(Collected data)
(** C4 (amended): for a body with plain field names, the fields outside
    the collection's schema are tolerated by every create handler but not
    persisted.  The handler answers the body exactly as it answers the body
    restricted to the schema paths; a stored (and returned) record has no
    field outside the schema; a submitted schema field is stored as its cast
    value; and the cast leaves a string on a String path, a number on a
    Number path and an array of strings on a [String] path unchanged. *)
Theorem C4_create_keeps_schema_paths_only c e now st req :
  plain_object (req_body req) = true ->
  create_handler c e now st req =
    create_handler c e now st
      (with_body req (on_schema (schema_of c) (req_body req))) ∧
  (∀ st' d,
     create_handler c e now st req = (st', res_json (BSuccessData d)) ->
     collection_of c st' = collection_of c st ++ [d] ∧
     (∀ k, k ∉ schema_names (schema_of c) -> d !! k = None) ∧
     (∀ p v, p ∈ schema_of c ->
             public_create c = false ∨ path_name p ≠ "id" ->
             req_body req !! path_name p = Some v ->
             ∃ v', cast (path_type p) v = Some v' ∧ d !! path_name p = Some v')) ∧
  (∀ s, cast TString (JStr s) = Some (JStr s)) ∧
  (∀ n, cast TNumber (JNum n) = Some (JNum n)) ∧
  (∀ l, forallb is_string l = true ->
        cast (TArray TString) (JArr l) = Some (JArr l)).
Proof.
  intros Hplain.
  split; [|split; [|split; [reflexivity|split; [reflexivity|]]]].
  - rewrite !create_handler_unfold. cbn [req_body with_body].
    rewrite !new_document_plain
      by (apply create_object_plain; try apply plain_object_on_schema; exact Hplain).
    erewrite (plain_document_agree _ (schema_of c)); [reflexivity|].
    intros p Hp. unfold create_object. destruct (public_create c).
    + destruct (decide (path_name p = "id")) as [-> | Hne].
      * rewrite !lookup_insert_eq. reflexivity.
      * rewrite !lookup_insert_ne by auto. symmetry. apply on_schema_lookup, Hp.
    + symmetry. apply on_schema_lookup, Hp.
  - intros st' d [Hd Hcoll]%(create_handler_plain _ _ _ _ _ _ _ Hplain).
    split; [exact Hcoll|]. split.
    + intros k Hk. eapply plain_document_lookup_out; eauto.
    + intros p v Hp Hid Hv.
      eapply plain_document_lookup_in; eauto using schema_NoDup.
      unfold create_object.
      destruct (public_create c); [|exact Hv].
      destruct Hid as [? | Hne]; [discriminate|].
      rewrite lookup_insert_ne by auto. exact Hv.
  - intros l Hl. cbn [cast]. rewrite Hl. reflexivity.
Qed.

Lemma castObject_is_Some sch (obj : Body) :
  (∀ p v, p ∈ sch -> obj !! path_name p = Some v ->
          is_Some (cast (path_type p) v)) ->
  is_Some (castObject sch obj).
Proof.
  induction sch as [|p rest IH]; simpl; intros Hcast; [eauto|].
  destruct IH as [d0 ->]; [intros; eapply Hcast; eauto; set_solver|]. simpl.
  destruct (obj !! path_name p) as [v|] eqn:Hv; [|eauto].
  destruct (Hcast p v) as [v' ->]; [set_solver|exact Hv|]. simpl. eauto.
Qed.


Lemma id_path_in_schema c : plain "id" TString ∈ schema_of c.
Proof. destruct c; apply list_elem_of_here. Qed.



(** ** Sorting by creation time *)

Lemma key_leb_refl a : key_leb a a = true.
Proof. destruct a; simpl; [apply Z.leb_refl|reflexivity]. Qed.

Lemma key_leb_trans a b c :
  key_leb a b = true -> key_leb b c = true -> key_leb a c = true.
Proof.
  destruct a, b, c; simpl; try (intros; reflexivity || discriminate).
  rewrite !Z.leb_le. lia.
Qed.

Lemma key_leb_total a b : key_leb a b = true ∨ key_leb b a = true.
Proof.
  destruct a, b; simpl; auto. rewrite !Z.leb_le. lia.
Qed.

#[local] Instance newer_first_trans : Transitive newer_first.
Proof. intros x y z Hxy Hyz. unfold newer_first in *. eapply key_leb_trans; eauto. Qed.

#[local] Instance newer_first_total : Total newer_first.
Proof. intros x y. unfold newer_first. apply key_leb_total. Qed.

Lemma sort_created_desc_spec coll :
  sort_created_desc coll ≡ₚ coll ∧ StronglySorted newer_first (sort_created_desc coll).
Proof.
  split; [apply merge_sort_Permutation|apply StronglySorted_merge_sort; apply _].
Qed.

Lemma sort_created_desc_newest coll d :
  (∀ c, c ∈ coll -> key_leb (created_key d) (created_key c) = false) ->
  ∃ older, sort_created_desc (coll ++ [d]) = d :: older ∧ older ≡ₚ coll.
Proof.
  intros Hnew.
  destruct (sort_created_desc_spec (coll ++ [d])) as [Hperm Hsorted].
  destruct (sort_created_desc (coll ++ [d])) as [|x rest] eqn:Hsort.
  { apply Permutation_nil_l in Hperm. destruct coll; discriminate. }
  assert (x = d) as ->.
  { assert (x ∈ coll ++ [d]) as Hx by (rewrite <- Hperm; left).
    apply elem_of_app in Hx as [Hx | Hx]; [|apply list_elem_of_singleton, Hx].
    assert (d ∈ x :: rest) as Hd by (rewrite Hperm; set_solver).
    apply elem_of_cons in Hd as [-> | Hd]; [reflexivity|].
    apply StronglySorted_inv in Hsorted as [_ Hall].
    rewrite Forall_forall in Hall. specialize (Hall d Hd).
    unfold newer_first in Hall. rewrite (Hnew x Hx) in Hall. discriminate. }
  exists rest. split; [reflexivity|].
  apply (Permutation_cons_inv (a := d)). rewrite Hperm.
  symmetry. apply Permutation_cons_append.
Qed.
* * *
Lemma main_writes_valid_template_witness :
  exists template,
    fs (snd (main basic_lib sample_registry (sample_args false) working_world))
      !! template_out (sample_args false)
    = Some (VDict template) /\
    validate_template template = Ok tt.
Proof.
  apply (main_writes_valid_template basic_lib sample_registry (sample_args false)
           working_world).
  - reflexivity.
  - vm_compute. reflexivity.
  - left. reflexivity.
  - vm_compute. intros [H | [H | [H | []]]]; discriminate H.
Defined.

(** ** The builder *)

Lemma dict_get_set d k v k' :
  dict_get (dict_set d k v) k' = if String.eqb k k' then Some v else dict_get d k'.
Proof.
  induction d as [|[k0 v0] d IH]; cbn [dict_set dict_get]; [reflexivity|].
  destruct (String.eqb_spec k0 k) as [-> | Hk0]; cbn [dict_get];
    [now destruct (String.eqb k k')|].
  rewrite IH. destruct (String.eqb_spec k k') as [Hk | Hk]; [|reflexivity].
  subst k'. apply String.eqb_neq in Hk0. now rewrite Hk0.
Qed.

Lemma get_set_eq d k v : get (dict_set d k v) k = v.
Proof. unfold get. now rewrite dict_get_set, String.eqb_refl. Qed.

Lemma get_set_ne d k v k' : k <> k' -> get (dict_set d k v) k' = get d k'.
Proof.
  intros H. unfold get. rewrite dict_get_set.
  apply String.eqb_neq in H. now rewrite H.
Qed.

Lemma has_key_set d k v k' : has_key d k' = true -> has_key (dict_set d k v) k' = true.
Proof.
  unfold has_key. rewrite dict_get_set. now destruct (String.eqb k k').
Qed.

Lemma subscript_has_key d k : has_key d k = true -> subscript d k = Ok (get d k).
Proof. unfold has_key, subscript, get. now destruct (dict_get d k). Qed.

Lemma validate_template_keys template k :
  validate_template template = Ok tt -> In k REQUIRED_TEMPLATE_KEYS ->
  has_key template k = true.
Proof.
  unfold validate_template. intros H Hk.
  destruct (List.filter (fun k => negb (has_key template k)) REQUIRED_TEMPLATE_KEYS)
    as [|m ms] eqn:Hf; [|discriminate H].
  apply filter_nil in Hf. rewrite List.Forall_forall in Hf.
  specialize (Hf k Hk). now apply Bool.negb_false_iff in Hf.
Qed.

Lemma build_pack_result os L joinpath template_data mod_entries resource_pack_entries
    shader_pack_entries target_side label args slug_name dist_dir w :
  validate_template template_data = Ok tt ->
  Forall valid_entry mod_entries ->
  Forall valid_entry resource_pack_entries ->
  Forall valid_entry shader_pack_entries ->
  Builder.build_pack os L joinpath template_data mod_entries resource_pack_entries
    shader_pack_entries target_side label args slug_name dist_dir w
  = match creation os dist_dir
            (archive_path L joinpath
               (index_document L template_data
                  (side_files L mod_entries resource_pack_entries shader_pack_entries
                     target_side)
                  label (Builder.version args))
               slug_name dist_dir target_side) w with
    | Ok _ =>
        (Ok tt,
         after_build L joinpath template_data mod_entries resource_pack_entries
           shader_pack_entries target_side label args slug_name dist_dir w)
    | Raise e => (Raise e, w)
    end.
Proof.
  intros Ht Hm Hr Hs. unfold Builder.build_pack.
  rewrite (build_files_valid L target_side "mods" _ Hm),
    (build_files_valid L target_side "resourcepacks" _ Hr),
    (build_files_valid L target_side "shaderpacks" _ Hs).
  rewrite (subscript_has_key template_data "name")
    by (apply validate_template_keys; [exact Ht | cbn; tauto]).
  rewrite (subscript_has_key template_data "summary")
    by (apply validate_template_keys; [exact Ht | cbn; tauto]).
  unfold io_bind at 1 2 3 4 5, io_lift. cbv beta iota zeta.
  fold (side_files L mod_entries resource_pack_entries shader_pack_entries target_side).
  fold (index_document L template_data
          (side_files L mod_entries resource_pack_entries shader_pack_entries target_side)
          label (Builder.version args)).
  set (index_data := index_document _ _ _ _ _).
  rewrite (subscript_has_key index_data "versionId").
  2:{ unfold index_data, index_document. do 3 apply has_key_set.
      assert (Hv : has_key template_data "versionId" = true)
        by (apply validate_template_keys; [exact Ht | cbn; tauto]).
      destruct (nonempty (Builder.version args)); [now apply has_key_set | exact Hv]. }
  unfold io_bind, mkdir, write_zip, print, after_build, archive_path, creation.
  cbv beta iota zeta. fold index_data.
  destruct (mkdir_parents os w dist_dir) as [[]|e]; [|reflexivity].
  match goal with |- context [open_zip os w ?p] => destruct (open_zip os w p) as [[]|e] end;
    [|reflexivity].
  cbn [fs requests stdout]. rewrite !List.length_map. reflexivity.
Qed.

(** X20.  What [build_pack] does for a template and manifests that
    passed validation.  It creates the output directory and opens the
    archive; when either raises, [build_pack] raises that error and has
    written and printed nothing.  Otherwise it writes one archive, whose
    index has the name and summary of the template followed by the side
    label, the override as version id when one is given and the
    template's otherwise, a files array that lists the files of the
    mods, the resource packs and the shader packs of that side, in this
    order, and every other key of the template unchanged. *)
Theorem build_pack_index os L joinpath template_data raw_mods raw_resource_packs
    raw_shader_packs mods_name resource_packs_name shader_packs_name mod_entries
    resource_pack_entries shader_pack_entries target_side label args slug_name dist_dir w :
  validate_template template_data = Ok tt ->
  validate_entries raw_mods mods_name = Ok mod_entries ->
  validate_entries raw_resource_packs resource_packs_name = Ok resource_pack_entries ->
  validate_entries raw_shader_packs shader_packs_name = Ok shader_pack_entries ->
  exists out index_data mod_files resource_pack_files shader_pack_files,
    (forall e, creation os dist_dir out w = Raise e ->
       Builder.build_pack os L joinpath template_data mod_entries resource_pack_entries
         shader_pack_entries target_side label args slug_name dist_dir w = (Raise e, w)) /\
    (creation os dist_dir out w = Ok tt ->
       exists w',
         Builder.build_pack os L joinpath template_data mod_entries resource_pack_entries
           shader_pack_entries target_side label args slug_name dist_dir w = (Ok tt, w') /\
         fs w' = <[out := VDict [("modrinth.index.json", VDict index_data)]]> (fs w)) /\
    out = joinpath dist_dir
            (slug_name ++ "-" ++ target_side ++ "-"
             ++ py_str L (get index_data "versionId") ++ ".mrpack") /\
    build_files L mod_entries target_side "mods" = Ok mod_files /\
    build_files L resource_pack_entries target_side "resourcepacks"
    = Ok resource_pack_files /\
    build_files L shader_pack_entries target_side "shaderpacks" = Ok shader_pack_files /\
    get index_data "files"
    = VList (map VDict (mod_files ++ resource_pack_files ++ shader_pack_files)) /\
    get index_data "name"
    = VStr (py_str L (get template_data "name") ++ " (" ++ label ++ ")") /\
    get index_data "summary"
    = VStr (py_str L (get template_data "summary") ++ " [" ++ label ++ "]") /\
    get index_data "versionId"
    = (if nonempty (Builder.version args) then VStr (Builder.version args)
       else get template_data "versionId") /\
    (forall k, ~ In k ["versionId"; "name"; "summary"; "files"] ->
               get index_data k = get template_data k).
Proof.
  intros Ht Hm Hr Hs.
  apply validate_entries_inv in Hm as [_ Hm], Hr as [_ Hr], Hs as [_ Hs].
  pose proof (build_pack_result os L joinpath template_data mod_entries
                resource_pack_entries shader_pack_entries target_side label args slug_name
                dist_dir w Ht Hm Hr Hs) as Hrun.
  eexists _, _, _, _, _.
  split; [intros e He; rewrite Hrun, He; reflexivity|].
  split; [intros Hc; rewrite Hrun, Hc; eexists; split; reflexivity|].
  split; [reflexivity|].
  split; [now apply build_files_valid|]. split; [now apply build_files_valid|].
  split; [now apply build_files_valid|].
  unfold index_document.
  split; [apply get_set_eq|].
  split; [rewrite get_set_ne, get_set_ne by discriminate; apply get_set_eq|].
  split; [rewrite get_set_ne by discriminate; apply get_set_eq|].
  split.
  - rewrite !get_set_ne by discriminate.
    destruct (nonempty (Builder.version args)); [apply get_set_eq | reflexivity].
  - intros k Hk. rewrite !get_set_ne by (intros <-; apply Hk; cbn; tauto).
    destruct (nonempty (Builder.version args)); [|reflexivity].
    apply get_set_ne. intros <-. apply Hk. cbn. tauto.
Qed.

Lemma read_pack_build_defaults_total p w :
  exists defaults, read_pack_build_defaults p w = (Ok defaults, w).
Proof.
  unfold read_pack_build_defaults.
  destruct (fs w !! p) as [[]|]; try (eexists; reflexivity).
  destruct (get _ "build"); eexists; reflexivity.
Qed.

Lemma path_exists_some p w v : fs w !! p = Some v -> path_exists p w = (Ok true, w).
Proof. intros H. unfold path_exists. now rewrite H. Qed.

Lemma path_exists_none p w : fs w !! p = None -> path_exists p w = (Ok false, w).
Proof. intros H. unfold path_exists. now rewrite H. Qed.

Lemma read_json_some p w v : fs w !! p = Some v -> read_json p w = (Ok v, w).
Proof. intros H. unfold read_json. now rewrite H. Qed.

* [Exercise aim] Nothing should appear in the answer except the lines above from the line with "Theorem C4_create_keeps_schema_paths_only c" through the line with "(∀ s, cast TString", both included, written out exactly.

* [Result]
Theorem C4_create_keeps_schema_paths_only c e now st req :
  plain_object (req_body req) = true ->
  create_handler c e now st req =
    create_handler c e now st
      (with_body req (on_schema (schema_of c) (req_body req))) ∧
  (∀ st' d,
     create_handler c e now st req = (st', res_json (BSuccessData d)) ->
     collection_of c st' = collection_of c st ++ [d] ∧
     (∀ k, k ∉ schema_names (schema_of c) -> d !! k = None) ∧
     (∀ p v, p ∈ schema_of c ->
             public_create c = false ∨ path_name p ≠ "id" ->
             req_body req !! path_name p = Some v ->
             ∃ v', cast (path_type p) v = Some v' ∧ d !! path_name p = Some v')) ∧
  (∀ s, cast TString (JStr s) = Some (JStr s)) ∧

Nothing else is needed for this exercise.